== Exercise directions ==
In the listing below, identify each line with the word "negative" and return those lines.

== Information given ==
++++++++++

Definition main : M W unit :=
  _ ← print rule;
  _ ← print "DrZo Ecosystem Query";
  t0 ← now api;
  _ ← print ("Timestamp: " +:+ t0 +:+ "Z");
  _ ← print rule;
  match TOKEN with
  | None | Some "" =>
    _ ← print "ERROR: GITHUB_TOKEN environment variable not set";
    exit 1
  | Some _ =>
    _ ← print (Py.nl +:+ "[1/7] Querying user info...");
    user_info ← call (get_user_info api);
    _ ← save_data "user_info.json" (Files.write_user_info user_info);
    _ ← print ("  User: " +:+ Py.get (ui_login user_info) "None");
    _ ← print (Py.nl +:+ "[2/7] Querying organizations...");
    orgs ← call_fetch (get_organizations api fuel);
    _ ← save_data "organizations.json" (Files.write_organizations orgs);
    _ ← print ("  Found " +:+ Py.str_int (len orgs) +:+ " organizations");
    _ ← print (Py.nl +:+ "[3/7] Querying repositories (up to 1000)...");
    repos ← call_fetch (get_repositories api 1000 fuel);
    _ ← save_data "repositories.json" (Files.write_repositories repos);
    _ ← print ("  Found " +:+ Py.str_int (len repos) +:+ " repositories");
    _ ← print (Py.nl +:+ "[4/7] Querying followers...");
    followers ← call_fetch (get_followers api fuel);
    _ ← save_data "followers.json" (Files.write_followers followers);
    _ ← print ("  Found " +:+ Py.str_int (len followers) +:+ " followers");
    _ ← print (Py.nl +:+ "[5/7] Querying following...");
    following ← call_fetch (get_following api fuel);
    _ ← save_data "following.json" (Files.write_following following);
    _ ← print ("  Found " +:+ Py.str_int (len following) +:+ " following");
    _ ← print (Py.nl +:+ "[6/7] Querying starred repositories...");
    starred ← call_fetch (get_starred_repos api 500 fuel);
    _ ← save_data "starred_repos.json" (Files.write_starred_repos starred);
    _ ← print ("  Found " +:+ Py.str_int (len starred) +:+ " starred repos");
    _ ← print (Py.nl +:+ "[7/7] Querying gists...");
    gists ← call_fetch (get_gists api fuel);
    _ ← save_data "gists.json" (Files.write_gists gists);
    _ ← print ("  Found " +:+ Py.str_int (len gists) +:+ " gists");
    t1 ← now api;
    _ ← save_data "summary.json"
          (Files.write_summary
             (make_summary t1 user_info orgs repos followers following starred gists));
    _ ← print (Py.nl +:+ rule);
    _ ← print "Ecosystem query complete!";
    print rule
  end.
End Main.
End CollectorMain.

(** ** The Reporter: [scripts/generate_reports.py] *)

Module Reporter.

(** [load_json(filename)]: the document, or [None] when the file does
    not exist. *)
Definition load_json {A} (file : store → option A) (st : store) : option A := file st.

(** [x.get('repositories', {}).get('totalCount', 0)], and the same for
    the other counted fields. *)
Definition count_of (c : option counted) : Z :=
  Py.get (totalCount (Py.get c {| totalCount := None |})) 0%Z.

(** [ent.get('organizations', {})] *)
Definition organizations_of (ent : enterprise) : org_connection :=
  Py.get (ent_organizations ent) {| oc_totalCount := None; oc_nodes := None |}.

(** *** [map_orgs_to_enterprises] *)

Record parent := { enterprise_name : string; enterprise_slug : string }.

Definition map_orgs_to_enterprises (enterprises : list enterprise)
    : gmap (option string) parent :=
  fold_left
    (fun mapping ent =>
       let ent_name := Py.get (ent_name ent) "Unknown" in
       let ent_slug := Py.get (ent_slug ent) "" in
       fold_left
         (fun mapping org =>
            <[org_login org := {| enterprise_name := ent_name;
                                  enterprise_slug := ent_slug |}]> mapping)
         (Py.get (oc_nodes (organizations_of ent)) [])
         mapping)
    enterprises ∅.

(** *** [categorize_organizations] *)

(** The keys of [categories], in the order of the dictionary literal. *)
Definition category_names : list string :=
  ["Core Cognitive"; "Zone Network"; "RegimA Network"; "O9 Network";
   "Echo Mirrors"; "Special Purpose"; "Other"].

++++++++++

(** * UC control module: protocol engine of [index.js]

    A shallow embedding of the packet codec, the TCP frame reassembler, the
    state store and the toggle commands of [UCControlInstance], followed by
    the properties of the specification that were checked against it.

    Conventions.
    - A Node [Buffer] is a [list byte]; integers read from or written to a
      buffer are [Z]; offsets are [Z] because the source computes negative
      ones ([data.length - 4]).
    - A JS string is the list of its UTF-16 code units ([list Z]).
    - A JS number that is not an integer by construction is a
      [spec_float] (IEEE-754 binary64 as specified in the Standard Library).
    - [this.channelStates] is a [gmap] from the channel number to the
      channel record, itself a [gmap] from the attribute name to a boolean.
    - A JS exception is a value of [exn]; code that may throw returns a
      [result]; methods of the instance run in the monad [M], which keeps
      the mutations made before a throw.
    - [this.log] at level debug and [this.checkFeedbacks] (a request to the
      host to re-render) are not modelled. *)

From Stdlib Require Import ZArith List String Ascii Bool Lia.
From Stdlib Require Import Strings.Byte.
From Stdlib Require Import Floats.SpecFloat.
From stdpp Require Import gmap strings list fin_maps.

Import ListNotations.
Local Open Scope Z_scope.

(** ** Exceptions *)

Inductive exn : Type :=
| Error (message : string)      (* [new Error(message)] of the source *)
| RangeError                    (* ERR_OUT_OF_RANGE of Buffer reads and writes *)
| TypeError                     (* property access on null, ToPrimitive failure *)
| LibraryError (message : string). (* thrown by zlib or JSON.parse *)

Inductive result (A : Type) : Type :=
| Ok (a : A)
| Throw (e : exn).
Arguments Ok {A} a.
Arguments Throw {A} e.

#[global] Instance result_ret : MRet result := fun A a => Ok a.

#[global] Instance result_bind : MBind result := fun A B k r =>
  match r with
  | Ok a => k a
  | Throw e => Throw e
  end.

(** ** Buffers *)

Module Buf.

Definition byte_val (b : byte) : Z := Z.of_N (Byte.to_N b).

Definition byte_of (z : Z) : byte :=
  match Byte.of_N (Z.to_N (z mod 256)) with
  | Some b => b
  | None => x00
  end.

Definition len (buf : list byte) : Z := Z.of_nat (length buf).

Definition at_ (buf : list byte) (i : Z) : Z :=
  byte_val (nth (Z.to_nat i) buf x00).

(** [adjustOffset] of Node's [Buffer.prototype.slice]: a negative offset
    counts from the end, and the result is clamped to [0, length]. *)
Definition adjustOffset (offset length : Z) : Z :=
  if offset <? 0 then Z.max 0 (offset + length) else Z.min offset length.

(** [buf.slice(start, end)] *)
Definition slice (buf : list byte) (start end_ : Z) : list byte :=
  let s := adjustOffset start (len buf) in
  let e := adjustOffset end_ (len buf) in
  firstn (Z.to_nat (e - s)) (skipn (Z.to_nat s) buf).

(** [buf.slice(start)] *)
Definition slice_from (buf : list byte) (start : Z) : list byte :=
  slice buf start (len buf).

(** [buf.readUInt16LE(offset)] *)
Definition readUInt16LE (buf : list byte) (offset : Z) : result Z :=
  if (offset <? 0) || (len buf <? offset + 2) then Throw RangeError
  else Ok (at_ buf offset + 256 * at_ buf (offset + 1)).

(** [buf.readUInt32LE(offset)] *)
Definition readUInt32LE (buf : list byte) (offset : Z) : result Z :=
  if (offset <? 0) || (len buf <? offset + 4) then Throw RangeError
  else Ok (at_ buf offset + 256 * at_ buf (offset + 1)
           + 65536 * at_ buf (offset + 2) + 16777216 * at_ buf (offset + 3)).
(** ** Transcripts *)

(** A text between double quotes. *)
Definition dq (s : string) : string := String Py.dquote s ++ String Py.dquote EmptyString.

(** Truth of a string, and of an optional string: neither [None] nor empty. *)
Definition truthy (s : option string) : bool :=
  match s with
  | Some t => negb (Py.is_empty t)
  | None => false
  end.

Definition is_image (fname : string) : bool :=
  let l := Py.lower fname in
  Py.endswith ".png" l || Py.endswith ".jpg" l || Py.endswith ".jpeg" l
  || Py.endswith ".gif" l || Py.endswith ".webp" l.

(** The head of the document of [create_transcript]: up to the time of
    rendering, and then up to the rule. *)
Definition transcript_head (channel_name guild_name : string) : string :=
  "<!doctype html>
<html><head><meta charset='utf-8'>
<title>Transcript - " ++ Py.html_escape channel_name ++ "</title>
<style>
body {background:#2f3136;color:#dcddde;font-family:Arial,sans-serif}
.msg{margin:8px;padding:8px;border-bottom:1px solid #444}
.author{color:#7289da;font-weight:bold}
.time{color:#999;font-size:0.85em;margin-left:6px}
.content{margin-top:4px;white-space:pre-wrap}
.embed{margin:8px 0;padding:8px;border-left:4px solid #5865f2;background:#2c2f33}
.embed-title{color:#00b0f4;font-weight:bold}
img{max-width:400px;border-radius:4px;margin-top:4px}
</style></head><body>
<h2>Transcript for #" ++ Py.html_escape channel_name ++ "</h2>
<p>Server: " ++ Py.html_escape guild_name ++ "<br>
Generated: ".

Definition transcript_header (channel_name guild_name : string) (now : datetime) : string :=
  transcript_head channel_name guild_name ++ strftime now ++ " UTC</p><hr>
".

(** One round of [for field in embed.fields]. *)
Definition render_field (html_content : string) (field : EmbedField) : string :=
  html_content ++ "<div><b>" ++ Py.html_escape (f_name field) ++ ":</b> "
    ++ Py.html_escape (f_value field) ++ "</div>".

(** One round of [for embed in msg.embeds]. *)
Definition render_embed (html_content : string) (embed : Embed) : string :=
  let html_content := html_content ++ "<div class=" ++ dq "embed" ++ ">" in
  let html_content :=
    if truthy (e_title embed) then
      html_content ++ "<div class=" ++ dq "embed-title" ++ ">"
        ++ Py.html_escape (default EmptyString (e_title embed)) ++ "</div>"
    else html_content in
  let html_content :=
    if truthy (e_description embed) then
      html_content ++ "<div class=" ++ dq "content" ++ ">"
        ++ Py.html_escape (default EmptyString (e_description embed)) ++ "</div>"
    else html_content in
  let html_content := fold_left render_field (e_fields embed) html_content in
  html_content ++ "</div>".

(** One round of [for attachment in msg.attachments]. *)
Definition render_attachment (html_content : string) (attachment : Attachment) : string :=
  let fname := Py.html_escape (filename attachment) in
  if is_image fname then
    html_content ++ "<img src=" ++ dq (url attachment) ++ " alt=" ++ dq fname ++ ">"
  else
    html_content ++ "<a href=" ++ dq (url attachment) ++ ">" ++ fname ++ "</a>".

++++++++++

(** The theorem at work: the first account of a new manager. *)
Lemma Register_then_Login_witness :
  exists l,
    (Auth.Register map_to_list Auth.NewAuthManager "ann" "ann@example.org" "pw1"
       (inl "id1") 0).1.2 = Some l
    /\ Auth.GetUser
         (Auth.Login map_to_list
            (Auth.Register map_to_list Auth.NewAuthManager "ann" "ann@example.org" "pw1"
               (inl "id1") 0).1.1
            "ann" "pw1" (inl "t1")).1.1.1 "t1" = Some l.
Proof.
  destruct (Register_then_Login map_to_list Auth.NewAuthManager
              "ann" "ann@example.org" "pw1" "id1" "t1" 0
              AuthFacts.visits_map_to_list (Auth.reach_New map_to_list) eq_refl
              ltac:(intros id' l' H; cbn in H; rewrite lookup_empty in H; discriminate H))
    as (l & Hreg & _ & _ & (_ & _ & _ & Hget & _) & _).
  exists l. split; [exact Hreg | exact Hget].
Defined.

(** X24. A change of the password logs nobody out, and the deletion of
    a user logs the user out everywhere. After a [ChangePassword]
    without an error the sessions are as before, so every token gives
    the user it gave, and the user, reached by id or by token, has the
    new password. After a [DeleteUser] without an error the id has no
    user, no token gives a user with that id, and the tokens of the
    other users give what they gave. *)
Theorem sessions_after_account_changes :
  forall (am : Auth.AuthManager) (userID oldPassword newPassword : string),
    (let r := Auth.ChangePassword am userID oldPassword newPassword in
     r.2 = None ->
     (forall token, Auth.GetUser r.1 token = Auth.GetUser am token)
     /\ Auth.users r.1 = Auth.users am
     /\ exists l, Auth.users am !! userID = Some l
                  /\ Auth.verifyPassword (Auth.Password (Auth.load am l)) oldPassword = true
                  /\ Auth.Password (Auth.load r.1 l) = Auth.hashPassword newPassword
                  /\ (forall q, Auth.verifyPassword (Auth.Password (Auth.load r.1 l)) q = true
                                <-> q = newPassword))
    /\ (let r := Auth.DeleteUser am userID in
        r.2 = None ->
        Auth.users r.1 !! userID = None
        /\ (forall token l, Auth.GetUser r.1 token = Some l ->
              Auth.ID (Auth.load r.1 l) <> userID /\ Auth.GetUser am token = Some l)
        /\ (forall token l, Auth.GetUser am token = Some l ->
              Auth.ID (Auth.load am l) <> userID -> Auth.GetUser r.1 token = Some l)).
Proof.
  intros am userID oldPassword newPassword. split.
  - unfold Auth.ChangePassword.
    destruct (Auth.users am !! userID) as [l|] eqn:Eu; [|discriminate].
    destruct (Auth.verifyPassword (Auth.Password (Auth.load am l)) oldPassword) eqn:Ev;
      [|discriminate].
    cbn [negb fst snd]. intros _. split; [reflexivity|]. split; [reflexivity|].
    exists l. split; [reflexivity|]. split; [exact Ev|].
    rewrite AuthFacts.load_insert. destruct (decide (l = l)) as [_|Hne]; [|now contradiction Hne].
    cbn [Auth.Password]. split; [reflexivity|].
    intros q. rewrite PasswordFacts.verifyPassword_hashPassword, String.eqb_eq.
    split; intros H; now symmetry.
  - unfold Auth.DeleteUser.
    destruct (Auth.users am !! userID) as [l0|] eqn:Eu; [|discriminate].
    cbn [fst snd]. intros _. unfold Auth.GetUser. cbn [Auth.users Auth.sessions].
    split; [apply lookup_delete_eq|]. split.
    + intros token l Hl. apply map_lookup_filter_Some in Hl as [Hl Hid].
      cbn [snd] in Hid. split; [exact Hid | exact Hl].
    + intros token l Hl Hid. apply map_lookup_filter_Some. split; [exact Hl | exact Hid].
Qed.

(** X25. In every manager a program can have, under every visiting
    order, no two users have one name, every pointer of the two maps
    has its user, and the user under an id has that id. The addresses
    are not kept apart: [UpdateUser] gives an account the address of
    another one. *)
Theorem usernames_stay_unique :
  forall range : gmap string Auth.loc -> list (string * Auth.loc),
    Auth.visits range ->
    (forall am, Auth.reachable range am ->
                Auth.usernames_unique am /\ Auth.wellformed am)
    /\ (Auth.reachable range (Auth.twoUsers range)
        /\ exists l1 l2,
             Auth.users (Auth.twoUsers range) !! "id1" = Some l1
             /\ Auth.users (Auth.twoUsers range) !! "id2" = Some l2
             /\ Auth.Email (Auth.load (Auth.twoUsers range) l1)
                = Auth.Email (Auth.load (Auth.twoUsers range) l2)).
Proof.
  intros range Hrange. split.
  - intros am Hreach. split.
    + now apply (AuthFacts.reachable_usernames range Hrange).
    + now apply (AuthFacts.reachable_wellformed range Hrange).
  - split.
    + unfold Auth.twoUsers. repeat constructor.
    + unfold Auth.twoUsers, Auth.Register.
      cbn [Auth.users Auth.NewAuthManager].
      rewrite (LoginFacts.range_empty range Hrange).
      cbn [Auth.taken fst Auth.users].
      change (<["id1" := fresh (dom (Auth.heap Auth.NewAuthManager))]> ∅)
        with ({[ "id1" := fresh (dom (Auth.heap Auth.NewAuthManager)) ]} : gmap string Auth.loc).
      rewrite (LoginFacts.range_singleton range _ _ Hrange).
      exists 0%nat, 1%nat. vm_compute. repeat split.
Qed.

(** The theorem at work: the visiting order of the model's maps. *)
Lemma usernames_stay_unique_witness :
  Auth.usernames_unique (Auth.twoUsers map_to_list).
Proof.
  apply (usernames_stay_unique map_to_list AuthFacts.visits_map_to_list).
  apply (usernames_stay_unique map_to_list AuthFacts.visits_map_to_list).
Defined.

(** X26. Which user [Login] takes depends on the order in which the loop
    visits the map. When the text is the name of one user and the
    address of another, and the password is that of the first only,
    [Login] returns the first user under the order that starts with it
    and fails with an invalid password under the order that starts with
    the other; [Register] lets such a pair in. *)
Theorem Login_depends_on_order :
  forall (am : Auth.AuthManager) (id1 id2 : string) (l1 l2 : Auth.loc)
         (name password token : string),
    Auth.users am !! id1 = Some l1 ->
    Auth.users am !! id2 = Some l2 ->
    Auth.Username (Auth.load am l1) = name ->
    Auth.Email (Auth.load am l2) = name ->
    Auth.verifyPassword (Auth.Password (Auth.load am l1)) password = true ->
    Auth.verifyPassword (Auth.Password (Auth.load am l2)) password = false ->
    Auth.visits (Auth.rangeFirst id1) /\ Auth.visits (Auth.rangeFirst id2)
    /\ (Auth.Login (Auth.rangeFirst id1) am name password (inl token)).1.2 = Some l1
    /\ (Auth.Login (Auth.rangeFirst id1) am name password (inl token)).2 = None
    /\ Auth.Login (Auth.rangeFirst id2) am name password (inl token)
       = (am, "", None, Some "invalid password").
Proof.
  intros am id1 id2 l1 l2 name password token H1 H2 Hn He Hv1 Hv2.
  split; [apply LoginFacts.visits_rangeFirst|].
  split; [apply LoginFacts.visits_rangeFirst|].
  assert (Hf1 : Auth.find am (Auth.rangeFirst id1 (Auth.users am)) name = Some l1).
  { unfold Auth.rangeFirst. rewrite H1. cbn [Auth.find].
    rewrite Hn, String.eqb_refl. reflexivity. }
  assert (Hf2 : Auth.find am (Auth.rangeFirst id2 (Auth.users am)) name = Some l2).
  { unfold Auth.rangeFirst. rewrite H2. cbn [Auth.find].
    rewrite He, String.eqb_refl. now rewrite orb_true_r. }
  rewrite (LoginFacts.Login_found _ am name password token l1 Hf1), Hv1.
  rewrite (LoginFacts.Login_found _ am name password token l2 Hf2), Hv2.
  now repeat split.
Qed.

++++++++++

== Exercise output ==
      buffer are [Z]; offsets are [Z] because the source computes negative
(** [adjustOffset] of Node's [Buffer.prototype.slice]: a negative offset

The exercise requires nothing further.